(* ===== verification/Db2Props.v ===== *)
(** * Properties of the SVR2 database

    What a client, or whoever controls the requests, can get out of the
    database: a secret only with its PIN, a bounded number of wrong guesses,
    and nothing from a backup that was not exposed by someone who knows it.
    Every reachable database is well typed. *)
From stdpp Require Import prelude gmap sorting.
From S2P Require Import Prelude Errors Containers Util Merkle MerkleProofs MerkleProps ClientTypes Db Db2 Db2Spec.

(** ** Sequences of logs *)
Definition logs_ok (logs : list Log2) : Prop := Forall (fun log => ValidateClientLog (MLog2 log) = OK) logs.

Fixpoint spec_logs (m : Secrets) (logs : list Log2) : Secrets * list Response :=
  match logs with
  | [] => (m, [])
  | log :: logs' =>
      let '(m, resp) := spec_run m log in let '(m, resps) := spec_logs m logs' in (m, resp :: resps)
  end.

Section props.
Context {T L : Type} `{!EqDecision L, !Countable L} {MO : MerkleOps T L} {MS : MerkleSpec T L}.
Context {DP : DbPlatform} {DPL : DbPlatformLaws}.
Notation Rows := (list (BackupID * Row L)).
Implicit Types (t : T) (rows : Rows).

Fixpoint run_logs t rows (logs : list Log2) : option (T * Rows * list Response) :=
  match logs with
  | [] => Some (t, rows, [])
  | log :: logs' =>
      '(t, rows, msg) ← Run t rows (MLog2 log);
      resp ← (match msg with MResponse resp => Some resp | _ => None end);
      '(t, rows, resps) ← run_logs t rows logs'; Some (t, rows, resp :: resps)
  end.
(** ** Loading *)
Definition loaded_row (r : DB3RowState) (l : L) : Row L :=
  {| priv := row3_priv r; tries := row3_tries r; merkle_leaf_ := l |}.

Lemma load_row3_spec t rows id row :
  db_inv t rows -> row_ok id row -> (forall k, last_key rows = Some k -> key_lt k id = true) ->
  exists t' l, load_row t rows (row_state id row) = Some (t', rows ++ [(id, loaded_row (row_state id row) l)], OK) /\
    db_inv t' (rows ++ [(id, loaded_row (row_state id row) l)]) /\
    others t rows t' (rows ++ [(id, loaded_row (row_state id row) l)]).
Proof.
  intros Hi [H1 H2 H3] Hlast. unfold load_row, row_state, ByteArrayToString. cbn [row3_tries row3_backup_id row3_priv].
  rewrite (proj2 (Z.ltb_ge MAX_ALLOWED_MAX_TRIES _)) by (unfold MAX_ALLOWED_MAX_TRIES; lia).
  rewrite (proj2 (Z.ltb_ge _ MIN_ALLOWED_MAX_TRIES)) by (unfold MIN_ALLOWED_MAX_TRIES; lia). cbn [orb].
  rewrite !array_exact by done. cbn [is_ok negb].
  assert (match last_key rows with Some k => negb (key_lt k id) | None => false end = false) as ->.
  { destruct (last_key rows) as [k|]; [|done]. by rewrite (Hlast k eq_refl). }
  destruct (rows_load _ _ _ t rows Hi) as (t1 & l & Hn & Hload). unfold Row_new. rewrite Hn.
  cbn [mbind option_bind merkle_leaf_]. rewrite u8_small by ulia.
  assert (forall l : L, row_ok id (loaded_row (row_state id row) l)) as Hok by (intros; by split).
  destruct (merkle_hash3_Some _ _ (Hok l)) as [h Hh].
  destruct (Hload h) as (t2 & Hu & t3 & l' & Hm & Hrest). clear Hload.
  destruct (map_set_last rows id (loaded_row (row_state id row) l') (ri_map _ _ _ _ _ Hi) Hlast) as [Hset Hnone].
  destruct (Hrest id (loaded_row (row_state id row) l') Hnone eq_refl Hh (Hok l')) as [Hi' Ho].
  exists t3, l'. rewrite Hset in Hi', Ho. split; [|by split]. unfold loaded_row, row_state in *. cbn in Hh.
  cbn [row3_priv row3_tries row3_backup_id] in *. unfold ByteArrayToString in *.
  rewrite Hh. cbn [mbind option_bind]. rewrite Hu. cbn [mbind option_bind]. rewrite Hm. cbn [mbind option_bind priv tries].
  by rewrite Hset.
Qed.

Lemma load_rows_loop3_spec t rows src out last_id :
  db_inv t rows -> Forall (fun p => row_ok p.1 p.2) src -> serialized src out ->
  map_ok (rows ++ src) ->
  exists t' new, load_rows_loop t rows out last_id =
      Some (t', rows ++ new, (default last_id (last_key src), OK)) /\
    Forall2 copied src new /\ db_inv t' (rows ++ new) /\ others t rows t' (rows ++ new).
Proof.
  intros Hi Hall Hser. revert t rows last_id Hi. induction Hser as [|[id row] s src out [Hs Hp] Hser IH];
    intros t rows last_id Hi Hord.
  { exists t, []. rewrite app_nil_r. split_and!; [done|constructor|done|apply others_refl]. }
  apply Forall_cons in Hall as [Hok Hall]. simpl in Hp, Hok.
  destruct (load_row3_spec t rows id row Hi Hok) as (t1 & l & E1 & Hi1 & Ho1); [intros k Hk; exact (above_last _ _ _ _ _ Hord Hk)|].
  destruct (IH Hall t1 (rows ++ [(id, loaded_row (row_state id row) l)]) id Hi1) as (t2 & new & E2 & Hc & Hi2 & Ho2).
  { unfold map_ok in *. rewrite !fmap_app in *. simpl in *. by rewrite <- app_assoc. }
  rewrite <- app_assoc in E2, Hi2, Ho2. exists t2, ((id, loaded_row (row_state id row) l) :: new).
  simpl. rewrite Hp. simpl. rewrite E1. simpl. unfold ByteArrayToString. rewrite E2. split; [|split_and!; [|done|by eapply others_trans]].
  - unfold last_key. rewrite last_cons. by destruct (last _).
  - constructor; [|done]. destruct Hok as [H1 H2 H3]. split; [done|]. split; [done|]. by split.
Qed.

Lemma LoadRowsFromProtos3_spec t rows src out :
  db_inv t rows -> Forall (fun p => row_ok p.1 p.2) src -> serialized src out -> map_ok (rows ++ src) ->
  exists t' new, LoadRowsFromProtos t rows out = Some (t', rows ++ new, (default [] (last_key src), OK)) /\
    Forall2 copied src new /\ db_inv t' (rows ++ new) /\ others t rows t' (rows ++ new).
Proof.
  intros Hi Hall Hser Hord. unfold LoadRowsFromProtos.
  pose proof (Forall2_length _ _ _ Hser) as Hlen.
  destruct (load_rows_loop3_spec t rows src out [] Hi Hall Hser Hord) as (t' & new & E & Hc & Hi' & Ho).
  rewrite E. simpl. rewrite (proj2 (Z.eqb_eq _ _)).
  - simpl. eexists _, _. split_and!; done.
  - pose proof (Forall2_length _ _ _ Hc). rewrite Zlen_app. unfold Zlen. lia.
Qed.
========================================
» Exercise directions:
Only the lines from the beginning of the data above through the line containing "Every reachable database" should be repeated, exactly as they appear.

» Response to the exercise:
(* ===== verification/Db2Props.v ===== *)
(** * Properties of the SVR2 database

    What a client, or whoever controls the requests, can get out of the
    database: a secret only with its PIN, a bounded number of wrong guesses,
    and nothing from a backup that was not exposed by someone who knows it.
    Every reachable database is well typed. *)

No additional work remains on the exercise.